Henri Matisse (1869–1954) and André Derain (1880–1954) introduced unnaturalistic color and vivid brushstrokes into their paintings in the summer of 1905, working together in the small fishing port of Collioure on the Mediterranean coast. When their pictures were exhibited later that year at the Salon d’Automne in Paris, they inspired the witty critic Louis Vauxcelles to call them fauves (“wild beasts”) in his review for the magazine Gil Blas. This term was later applied to the artists themselves.

The Fauves were a loosely shaped group of artists sharing a similar approach to nature, but they had no definitive program.
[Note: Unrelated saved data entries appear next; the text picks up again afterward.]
(** X3.  The validation of the personal information never answers false:
    it returns true or throws.  When it returns, the four required fields
    are present, the date of birth lies at least eighteen years of 365.25
    days back, and the social security number is one that [maskSSN] masks,
    showing its last four characters only. *)
Theorem validated_ssn_is_masked :
  forall (parse : string -> option Z) (today : Z) (info : PersonalInfo)
         (b : bool),
    BackgroundCheckService.validatePersonalInfo parse today info = Normal b ->
    b = true
    /\ truthy (firstName info) = true
    /\ truthy (lastName info) = true
    /\ (exists dob born,
           dateOfBirth info = Some dob /\ parse dob = Some born
           /\ (born + BackgroundCheckService.eighteenYears <= today)%Z)
    /\ (exists s,
           ssn info = Some s
           /\ BackgroundCheckService.maskSSN (ssn info)
              = Some ("***-**-" +:+ lastFour s)).
Proof.
  intros parse today info b.
  unfold BackgroundCheckService.validatePersonalInfo,
    BackgroundCheckService.missingFields.
  simpl.
  destruct (truthy (firstName info)) eqn:F1; simpl;
    destruct (truthy (lastName info)) eqn:F2; simpl;
    destruct (truthy (dateOfBirth info)) eqn:F3; simpl;
    destruct (truthy (ssn info)) eqn:F4; simpl;
    try discriminate.
  destruct (truthy_text _ F3) as (dob & Ed & Od & _).
  destruct (truthy_text _ F4) as (s & Es & Os & Ns).
  rewrite Od, Os.
  destruct (BackgroundCheckService.ssnRegexTest s) eqn:P; simpl;
    [|discriminate].
  destruct (parse dob) as [born|] eqn:B; [|discriminate].
  destruct (Z.ltb_spec (today - born) BackgroundCheckService.eighteenYears)
    as [L|L]; [discriminate|].
  intros H. injection H as H. subst b.
  split; [reflexivity|]. split; [reflexivity|]. split; [reflexivity|].
  split.
  - exists dob, born. repeat split; auto. lia.
  - exists s. split; [exact Es|].
    destruct (ssn_pattern_digits s P) as [N L4].
    rewrite Es. unfold BackgroundCheckService.maskSSN.
    destruct (String.eqb_spec s "") as [E|E]; [congruence|].
    rewrite N, L4. reflexivity.
Qed.
(** * lcgrandom.py: a linear congruential generator with fast skipping
      and backward iteration

    Shallow embedding of the class [LcgRandom] of
    fast-skipping-in-a-linear-congruential-generator/lcgrandom.py and of
    its demo main program, with the properties of the constructor, of
    [next], [previous], [skip], [randbit], [getrandbits], of the static
    method [reciprocal_mod] and of the correctness check the main program
    runs.  [random], which divides floats, and [__new__] are left out.

    Python integers are unbounded, so they are [Z].  Python's [//] and [%]
    round towards minus infinity, which is what [Z.div] and [Z.modulo] do;
    they differ from Python only at a zero divisor, where Python raises. *)

From Stdlib Require Import ZArith Lia Bool List.
Import ListNotations.
Local Open Scope Z_scope.

(** ** The Python operations the file relies on *)

Module Py.

(** The exceptions this file can raise: [assert] raises [AssertionError],
    [reciprocal_mod] raises [ValueError] explicitly and so does the builtin
    [pow] given a zero modulus, [//] and [%] raise [ZeroDivisionError]. *)
Inductive exn : Set :=
| AssertionError
| ValueError
| ZeroDivisionError.

Inductive outcome (A : Type) : Type :=
| Ret (v : A)
| Raise (e : exn).
Arguments Ret {A} v.
Arguments Raise {A} e.

Definition bind {A B : Type} (c : outcome A) (k : A -> outcome B) : outcome B :=
  match c with
  | Ret v => k v
  | Raise e => Raise e
  end.

(** [assert c] *)
Definition assert (c : bool) : outcome unit :=
  if c then Ret tt else Raise AssertionError.

(** [x // y] *)
Definition floordiv (x y : Z) : outcome Z :=
  if y =? 0 then Raise ZeroDivisionError else Ret (x / y).

(** [x % y] *)
Definition mod_ (x y : Z) : outcome Z :=
  if y =? 0 then Raise ZeroDivisionError else Ret (x mod y).

(** [pow(base, e, modulus)].  A zero modulus is a [ValueError].  A negative
    exponent is refused by Python 2 and by Python 3 before 3.8; [skip], the
    only caller, negates a negative count first and never passes one. *)
Definition pow (base e modulus : Z) : outcome Z :=
  if modulus =? 0 then Raise ValueError
  else if e <? 0 then Raise ValueError
  else Ret (base ^ e mod modulus).

(** [range(k)]: empty when [k <= 0]. *)
Definition range (k : Z) : list Z :=
  map Z.of_nat (seq 0 (Z.to_nat k)).

End Py.

Import Py.

Declare Scope outcome_scope.
Delimit Scope outcome_scope with outcome.
Notation "x <- c ;; k" := (Py.bind c (fun x => k))
  (at level 61, c at next level, right associativity) : outcome_scope.
Notation "c ;; k" := (Py.bind c (fun _ => k))
  (at level 61, right associativity) : outcome_scope.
Their leader was Matisse, who had arrived at the Fauve style after earlier experimenting with the various Post-Impressionist styles of Van Gogh, Gauguin, and Cézanne, and the Neo-Impressionism of Seurat, Cross, and Signac. These influences inspired him to reject traditional three-dimensional space and seek instead a new picture space defined by the movement of color planes.

Another major Fauve was Maurice de Vlaminck (1876–1958), who might be called a “natural” Fauve because his use of highly intense color corresponded to his own exuberant nature. Vlaminck took the final step toward embracing the Fauve style after seeing the second large retrospective exhibition of Van Gogh’s work at the Salon des Indépendants in the spring of 1905, and the Fauve paintings produced by Matisse and Derain in Collioure.

As an artist, Derain occupied a place midway between the impetuous Vlaminck and the more controlled Matisse. He had worked with Vlaminck in Chatou, near Paris, intermittently from 1900 on and spent the summer of 1905 with Matisse in Collioure. In 1906–7, he also painted some twenty-nine scenes of London in a more restrained palette.

André Derain, Regent Street, London, 1906

The Fauvist movement has been compared to German Expressionism, both projecting brilliant colors and spontaneous brushwork and indebted to the same late-nineteenth-century sources, especially the work of Vincent van Gogh. The French were more concerned with the formal aspects of pictorial organization, while the German Expressionists were more emotionally involved in their subjects.


Color Space highlights the greatest aspects of Impressionism, Post-Impressionism, and Fauvism. Peter Batchelder combines Impressionist brushstrokes and subject matter with Fauvist concepts of color to depict new narratives from already heavily storied New England landscapes. And Leya Evelyn abandones subject matter entirely to introduce the viewer to an environment in which they decide the narrative based on the anchor points of Post-Impressionism and Fauvism color and gestural lines she provides for them.

“Color Space” opens Friday, March 4

We’ll see you there!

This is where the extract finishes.